The Hidden Technology Decision-Maker

On Monday Microsoft and SD Forum held the 3rd annual Open Source ISV Forum. In a day of interesting talks, I was particularly struck by Larry Augustin's talk.  As an emphasizing example of the growth of open source projects partnered with a commercial endeavor, Larry mentioned DotNetNuke.

DotNetNuke is, of course, freely available for download and licensed under an open source license. But there is also a professional edition and a range of complimentary commercial services for those who want service, support, or customizations. The business model is classic open source: the free download seeds the market with potential customers, and as some of those run up against the limits of what they are willing to do on their own, they make inquiries about the professional edition. Thus open source creates an inbound channel of qualified sales leads, without the overhead and expense of a sales force working in the field.

This is a great business model, but it's important to think about the actual decision-makers in this adoption process. What's distinctive about DotNetNuke is that it's one of the few mature, open source Content Management Systems (CMSs) that is not written in PHP.  It is, as the name implies, ASP.NET based. And this reminds me of a prdocut management position I was in some years ago when (a) the only mature CMS choices were PHP-based, and (b) PHP on Windows was not yet a viable alternative.

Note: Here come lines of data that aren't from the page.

Lemma callbacks_of_foldl_register {C} (cbs : list C) I
    (reg : gmap offset (list C)) :
  callbacks_of (foldl (λ r cb, register I cb r) reg cbs) I
  = callbacks_of reg I ++ cbs.
Proof.
  revert reg. induction cbs as [|cb cbs IH]; intros reg; simpl.
  - by rewrite app_nil_r.
  - rewrite IH, callbacks_of_register. by rewrite <- app_assoc.
Qed.

(** ** Machines *)

Lemma after_nil m : after m [] = m.
Proof. destruct m. unfold after. simpl. by rewrite app_nil_r. Qed.

Lemma after_app m t1 t2 : after (after m t1) t2 = after m (t1 ++ t2).
Proof. unfold after. simpl. by rewrite app_assoc. Qed.

Lemma with_owner_with_owner o ow ow' m :
  with_owner o ow' (with_owner o ow m) = with_owner o ow' m.
Proof. unfold with_owner. simpl. by rewrite insert_insert_eq. Qed.

Lemma with_owner_after o ow m t :
  with_owner o ow (after m t) = after (with_owner o ow m) t.
Proof. reflexivity. Qed.

Lemma props_lookup_insert view I v : (<[I := v]> view) I = v.
Proof. apply fn_lookup_insert. Qed.

Lemma props_lookup_insert_ne view I J v :
  I ≠ J → (<[I := v]> view) J = view J.
Proof. apply fn_lookup_insert_ne. Qed.

Lemma bind_eq {A B} (c c' : M A) (f : A → M B) m :
  c m = c' m → bind c f m = bind c' f m.
Proof. unfold bind. by intros ->. Qed.

(** ** Validation *)

(** Validation only calls validators: it leaves every owner as it is,
    and it needs no fuel. *)
Lemma validators_loop_frame o I V view (callbacks : list any) v m :
  match validators_loop o I V view callbacks v m with
  | Returned _ m' | Thrown _ m' =>
      ∃ t, m' = after m t ∧ Forall is_validator_call t
  | Undefined | OutOfFuel => False
  end.
Proof.
  revert v m. induction callbacks as [|it rest IH]; intros v m; simpl.
  - exists []. by rewrite after_nil.
  - destruct (any_cast V it) as [e|f].
    + exists []. by rewrite after_nil.
    + unfold bind. simpl. destruct (f view v) as [e|v'].
      * simpl. eexists [_]. split; [reflexivity|]. by repeat constructor.
      * specialize (IH v' (after m [validator_called o I f view v])).
        fold (after m [validator_called o I f view v]).
        destruct (validators_loop _ _ _ _ rest v' _);
          try done; destruct IH as (t & -> & Ht);
          exists (validator_called o I f view v :: t);
          rewrite after_app; split; try done; by constructor.
Qed.

Lemma invoke_validators_frame o I V v m :
  match invoke_validators o I V v m with
  | Returned _ m' | Thrown _ m' =>
      ∃ t, m' = after m t ∧ Forall is_validator_call t
  | Undefined => owners m !! o = None
  | OutOfFuel => False
  end.
Proof.
  unfold invoke_validators, bind, deref.
  destruct (owners m !! o) as [this|]; [|done].
  destruct (m_validators this !! I) as [callbacks|].
  - pose proof (validators_loop_frame o I V (m_value this) callbacks v m).
    by destruct (validators_loop _ _ _ _ _ _ _).
  - exists []. by rewrite after_nil.
Qed.

Lemma invoke_validators_returned o I V v m v' m' :
  invoke_validators o I V v m = Returned v' m' →
  ∃ t, m' = after m t ∧ Forall is_validator_call t.
Proof.
  intros E. pose proof (invoke_validators_frame o I V v m) as F.
  by rewrite E in F.
Qed.

Lemma invoke_validators_thrown o I V v m e m' :
  invoke_validators o I V v m = Thrown e m' →
  ∃ t, m' = after m t ∧ Forall is_validator_call t.
Proof.
  intros E. pose proof (invoke_validators_frame o I V v m) as F.
  by rewrite E in F.
Qed.

Lemma invoke_validators_callbacks o ow I V v m :
  owners m !! o = Some ow →
  invoke_validators o I V v m
  = validators_loop o I V (m_value ow)
      (callbacks_of (m_validators ow) I) v m.
Proof.
  intros Ho. unfold invoke_validators, bind, deref, callbacks_of.
  rewrite Ho. by destruct (m_validators ow !! I).
Qed.

Lemma validators_loop_app o I V view (pre post : list any) v m :
  validators_loop o I V view (pre ++ post) v m
  = bind (validators_loop o I V view pre v)
      (λ c, validators_loop o I V view post c) m.
Proof.
  revert v m. induction pre as [|it pre IH]; intros v m; simpl; [done|].
  destruct (any_cast V it) as [e|f]; [done|].
  unfold bind at 1 3. simpl. destruct (f view v) as [e|v']; [done|].
  by rewrite IH.
Qed.

(** ** Notification *)

Section with_assignment.

Variable call : owner_id → offset → type_id → value → M value.

Lemma observers_loop_cons o ow I it (rest : list observer) m :
  owners m !! o = Some ow →
  observers_loop call o I (it :: rest) m
  = bind (exec call (it (m_value ow)))
      (λ _, observers_loop call o I rest)
      (after m [observer_called o I it (m_value ow)]).
Proof. intros Ho. simpl. unfold bind, deref. by rewrite Ho. Qed.

Lemma exec_only_outputs p m :
  only_outputs p →
  exec call p m = Returned tt (after m (said <$> outputs_of p)).
Proof.
  intros Hp. revert m. induction Hp as [|x k _ IH]; intros m; simpl.
  - unfold ret. by rewrite after_nil.
  - unfold bind, record. simpl. fold (after m [said x]).
    by rewrite IH, after_app.
Qed.

Lemma exec_throws e p m :
  throws e p →
  exec call p m = Thrown e (after m (said <$> outputs_of p)).
Proof.
  intros Hp. revert m. induction Hp as [|x k _ IH]; intros m; simpl.
  - unfold throw. by rewrite after_nil.
  - unfold bind, record. simpl. fold (after m [said x]).
    by rewrite IH, after_app.
Qed.

Lemma observers_loop_app o I (pre post : list observer) m :
  observers_loop call o I (pre ++ post) m
  = bind (observers_loop call o I pre)
      (λ _, observers_loop call o I post) m.
Proof.
  revert m. induction pre as [|it pre IH]; intros m; simpl; [done|].
  unfold bind in *. destruct (deref o m) as [this m1| | |]; try done.
  simpl.
  by destruct (exec call (it (m_value this)) _) as [[] m2| | |].
Qed.

(** Passive observers are called one after the other, each on the
    owner as it stands, and leave the machine as it is. *)
Lemma observers_loop_passive o ow I (callbacks : list observer) m :
  owners m !! o = Some ow → Forall passive callbacks →
  observers_loop call o I callbacks m
  = Returned tt
      (after m (observer_calls o I (m_value ow) callbacks)).
Proof.
  intros Ho Hp. revert m Ho.
  induction Hp as [|it rest Hit _ IH]; intros m Ho.
  - simpl. unfold ret. by rewrite after_nil.
  - erewrite observers_loop_cons by done. unfold bind.
    rewrite exec_only_outputs by apply Hit.
    rewrite IH by done. rewrite !after_app.
    unfold observer_calls. by rewrite bind_cons.
Qed.

Lemma invoke_observers_callbacks o ow I m :
  owners m !! o = Some ow →
  invoke_observers call o I m
  = observers_loop call o I (callbacks_of (m_observers ow) I) m.
Proof.
  intros Ho. unfold invoke_observers, bind, deref, callbacks_of.
  rewrite Ho. by destruct (m_observers ow !! I).
Qed.

(** [operator=] once validation has returned [v']: the value is
    stored, then the observers of the offset run on the new state. *)
Lemma assign_body_validated o ow I V v v' m mv :
  owners m !! o = Some ow →
  invoke_validators o I V v m = Returned v' mv →
  assign_body call o I V v m
  = bind (observers_loop call o I (callbacks_of (m_observers ow) I))
      (λ _, bind (deref o) (λ this, ret (m_value this I)))
      (with_owner o (set_value I v' ow) mv).
Proof.
  intros Ho Hv. unfold assign_body. unfold bind at 1. rewrite Hv.
  apply invoke_validators_returned in Hv as (t & -> & _).
  unfold bind at 1. unfold update. simpl. rewrite Ho.
  apply bind_eq.
  apply (invoke_observers_callbacks o (set_value I v' ow)).
  simpl. by rewrite lookup_insert_eq.
Qed.

Lemma assign_body_thrown o I V v e m mv :
  invoke_validators o I V v m = Thrown e mv →
  assign_body call o I V v m = Thrown e mv.
Proof. intros Hv. unfold assign_body, bind. by rewrite Hv. Qed.

Lemma assign_body_passive o ow I V v v' m mv :
  owners m !! o = Some ow →
  invoke_validators o I V v m = Returned v' mv →
  Forall passive (callbacks_of (m_observers ow) I) →
  assign_body call o I V v m
  = Returned v'
      (after (with_owner o (set_value I v' ow) mv)
         (observer_calls o I (<[I := v']> (m_value ow))
            (callbacks_of (m_observers ow) I))).
Proof.
  intros Ho Hv Hp. erewrite assign_body_validated by done.
  unfold bind at 1.
  erewrite (observers_loop_passive o (set_value I v' ow)); [|..|done].
  - unfold bind, deref. simpl. rewrite lookup_insert_eq. simpl.
    unfold ret. by rewrite props_lookup_insert.
  - simpl. by rewrite lookup_insert_eq.
Qed.

Lemma assign_body_passive_bind o ow I V v m :
  owners m !! o = Some ow →
  Forall passive (callbacks_of (m_observers ow) I) →
  assign_body call o I V v m
  = bind
      (validators_loop o I V (m_value ow)
         (callbacks_of (m_validators ow) I) v)
      (store_and_notify o ow I (callbacks_of (m_observers ow) I)) m.
Proof.
  intros Ho Hp.
  transitivity (bind (invoke_validators o I V v)
    (store_and_notify o ow I (callbacks_of (m_observers ow) I)) m);
    [|apply bind_eq; by apply invoke_validators_callbacks].
  pose proof (invoke_validators_frame o I V v m) as F.
  destruct (invoke_validators o I V v m) as [v' mv|e mv| |] eqn:E.
  - erewrite assign_body_passive by done. unfold bind. by rewrite E.
  - erewrite assign_body_thrown by done. unfold bind. by rewrite E.
  - congruence.
  - done.
Qed.

End with_assignment.

(** ** Call depth *)

(** Each nested call of [operator=] takes one unit of fuel.  An answer
    other than [OutOfFuel] is the answer at every greater depth. *)

Lemma bind_extends {A B} (c c' : M A) (f f' : A → M B) m :
  (c m ≠ OutOfFuel → c' m = c m) →
  (∀ a m', f a m' ≠ OutOfFuel → f' a m' = f a m') →
  bind c f m ≠ OutOfFuel → bind c' f' m = bind c f m.
Proof.
  unfold bind. intros Hc Hf H.
  destruct (c m) as [a m'| | |] eqn:E; try done;
    rewrite Hc by done; [by apply Hf|done..].
Qed.

Lemma exec_extends call call' p m :
  extends call call' →
  exec call p m ≠ OutOfFuel → exec call' p m = exec call p m.
Proof.
  intros Hc. revert m.
  induction p as [|o k IH|o K V v k IH|x k IH|e]; intros m; simpl; try done.
  - destruct (owners m !! o); [apply IH|done].
  - intros H. destruct (call o K V v m) as [a m'| | |] eqn:E; try done;
      rewrite Hc by congruence; rewrite E; [by apply IH|done..].
  - apply bind_extends; [done|]. intros _ m'. apply IH.
Qed.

The company in question was in a typical position: they were not a technology company, but needed a strong web presence for their business and to connect to the online community of their customers. They had a home-grown CMS solution that wasn't scaling, wasn't secure, and wasn't stable. My product management team put together a good comparison chart of various CMS choices, many of them open source. I sat down with the web development manager to review the choices.

"Some of these are good systems," he said, "but I have a team of .NET developers, and these are all PHP-based. I don't have head count to go out and hire a PHP dev for this project." 

 Note the decision-making process at work here:

  •  From an agreed list of candidate software, an engineering team will download something to "test drive";
  • One developer will do some testing and make a recommendation;
  • From a short list of recommended software a more thorough test will be done with a prototype or pilot project;
  • Finally a choice will be made, and money will be spent.

The person with the first vote in the process is not a CIO or any other traditional "IT Decision Maker". It's one dev, talking to his manager. If your software gets vetoed at that level, or -- worse -- never even gets a try-out, then your product isn't in the decision-making process.

A lot has changed in recent years. PHP is now much better supported on Windows, and .NET projects like DotNetNuke are available and much more mature. This is as it should be. For open source to spread to its full potential, it has to be available in the technology adoption decision-making process. And that availability starts with being available to the hidden technology decision-maker: that lone developer who will look at software written in a framework they understand for a platform they work with.